Directions
In the entries that follow, the first line to write out is the one containing "shared drive and", and the last is the one containing "fm_createdTime := created;". Reproduce that stretch exactly, with nothing before or after it.

#####

Lemma file_meta_of_incomplete (item : Item) (w : World) :
  tuple_of item = None →
  ∃ e, file_meta_of item w = (Raised e, w)
       ∧ (e = IndexError ∨ ∃ key, e = KeyError key).
Proof.
  unfold tuple_of, author_of_item, file_meta_of, author_of. intros H.
  destruct (item_driveId item);
    [|destruct (item_owners item) as [[|[first|] owners]|]];
    try (eexists; split; [reflexivity|]; eauto; fail);
    destruct (item_id item); try (eexists; split; [reflexivity|]; eauto; fail);
    destruct (item_name item); try (eexists; split; [reflexivity|]; eauto; fail);
    destruct (item_mimeType item); try (eexists; split; [reflexivity|]; eauto; fail);
    destruct (item_createdTime item);
    try (eexists; split; [reflexivity|]; eauto; fail);
    destruct (item_modifiedTime item);
    try (eexists; split; [reflexivity|]; eauto; fail);
    done.
Qed.

Section SingleFileFacts.

Context (build : option Credentials → DriveService).

(** X3.  Single-file mode (no folder id): one metadata request with
    [fields="*"] is sent, and for a file that has every key the result is the
    one tuple of that file, with the author ["Shared Drive"] for a file in a
    shared drive and the display name of the first owner otherwise.  The
    drive id, the MIME filter and the query string play no part, and the
    caller's filter list is left alone. *)
Theorem single_file_lookup (fuel : nat) (self : GoogleDriveReader)
    (drive_id folder_id file_id : option string) (mime_types : option nat)
    (query_string : option string) (w : World) (file : Item)
    (id name mime created modified : string) :
  truthy_str folder_id = false →
  files_get (build (_creds self)) {| get_fileId := file_id; get_fields := Some "*" |}
    = Ok file →
  item_id file = Some id → item_name file = Some name →
  item_mimeType file = Some mime →
  item_createdTime file = Some created → item_modifiedTime file = Some modified →
  let r := _get_fileids_meta build (S fuel) self drive_id folder_id file_id
             mime_types query_string w in
  let tuple author :=
    {| fm_id := id; fm_author := author; fm_name := name; fm_mimeType := mime;
       fm_createdTime := created; fm_modifiedTime := modified |} in
  let w' := add_event (EvFilesGet {| get_fileId := file_id; get_fields := Some "*" |}) w in
  (∀ shared, item_driveId file = Some shared →
     r = (Returned (Some [tuple "Shared Drive"]), w'))
  ∧ (∀ owner others, item_driveId file = None →
       item_owners file = Some (Some owner :: others) →
       r = (Returned (Some [tuple owner]), w')).
Proof.
  intros Hfolder Hget Hid Hname Hmime Hcreated Hmodified. cbv zeta.
  assert (∀ m, tuple_of file = Some m →
            _get_fileids_meta build (S fuel) self drive_id folder_id file_id
              mime_types query_string w
            = (Returned (Some [m]),
               add_event (EvFilesGet {| get_fileId := file_id;
                                        get_fields := Some "*" |}) w)) as Hrun.
  { intros m Hm. simpl. apply try_log_returned.
    unfold get_fileids_meta_body. rewrite Hfolder. cbv beta iota zeta.
    rewrite bind_emit. unfold lift. rewrite Hget. rewrite bind_ret_l.
    by rewrite (bind_returned _ _ _ _ _ (file_meta_of_tuple _ _ _ Hm)). }
  split.
  - intros shared Hshared. apply Hrun. unfold tuple_of, author_of_item.
    by rewrite Hshared, Hid, Hname, Hmime, Hcreated, Hmodified.
  - intros owner others Hnone Howners. apply Hrun. unfold tuple_of, author_of_item.
    by rewrite Hnone, Howners, Hid, Hname, Hmime, Hcreated, Hmodified.
Qed.

(** X4.  A file that lacks one of the keys the enumeration reads (for
    instance a file outside a shared drive without an [owners] list) makes
    the single-file lookup return [None]: the [KeyError] or [IndexError] is
    caught and logged, after the one metadata request. *)
Theorem incomplete_file_yields_none (fuel : nat) (self : GoogleDriveReader)
    (drive_id folder_id file_id : option string) (mime_types : option nat)
    (query_string : option string) (w : World) (file : Item) :
  truthy_str folder_id = false →
  files_get (build (_creds self)) {| get_fileId := file_id; get_fields := Some "*" |}
    = Ok file →
  tuple_of file = None →
  ∃ e, (e = IndexError ∨ ∃ key, e = KeyError key)
       ∧ _get_fileids_meta build (S fuel) self drive_id folder_id file_id
           mime_types query_string w
         = (Returned None,
            add_log {| level := ERROR; message := get_error_msg; exc_info := Some e |}
              (add_event (EvFilesGet {| get_fileId := file_id;
                                        get_fields := Some "*" |}) w)).
Proof.
  intros Hfolder Hget Hnone.
  destruct (file_meta_of_incomplete file
              (add_event (EvFilesGet {| get_fileId := file_id;
                                        get_fields := Some "*" |}) w) Hnone)
    as (e & Hmeta & He).
  exists e. split; [done|]. simpl. apply try_log_catches.
  unfold get_fileids_meta_body. rewrite Hfolder. cbv beta iota zeta.
  rewrite bind_emit. unfold lift. rewrite Hget. rewrite bind_ret_l.
  by apply bind_raised.
Qed.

#####

Expected output
    shared drive and the display name of the first owner otherwise.  The
    drive id, the MIME filter and the query string play no part, and the
    caller's filter list is left alone. *)
Theorem single_file_lookup (fuel : nat) (self : GoogleDriveReader)
    (drive_id folder_id file_id : option string) (mime_types : option nat)
    (query_string : option string) (w : World) (file : Item)
    (id name mime created modified : string) :
  truthy_str folder_id = false →
  files_get (build (_creds self)) {| get_fileId := file_id; get_fields := Some "*" |}
    = Ok file →
  item_id file = Some id → item_name file = Some name →
  item_mimeType file = Some mime →
  item_createdTime file = Some created → item_modifiedTime file = Some modified →
  let r := _get_fileids_meta build (S fuel) self drive_id folder_id file_id
             mime_types query_string w in
  let tuple author :=
    {| fm_id := id; fm_author := author; fm_name := name; fm_mimeType := mime;
       fm_createdTime := created; fm_modifiedTime := modified |} in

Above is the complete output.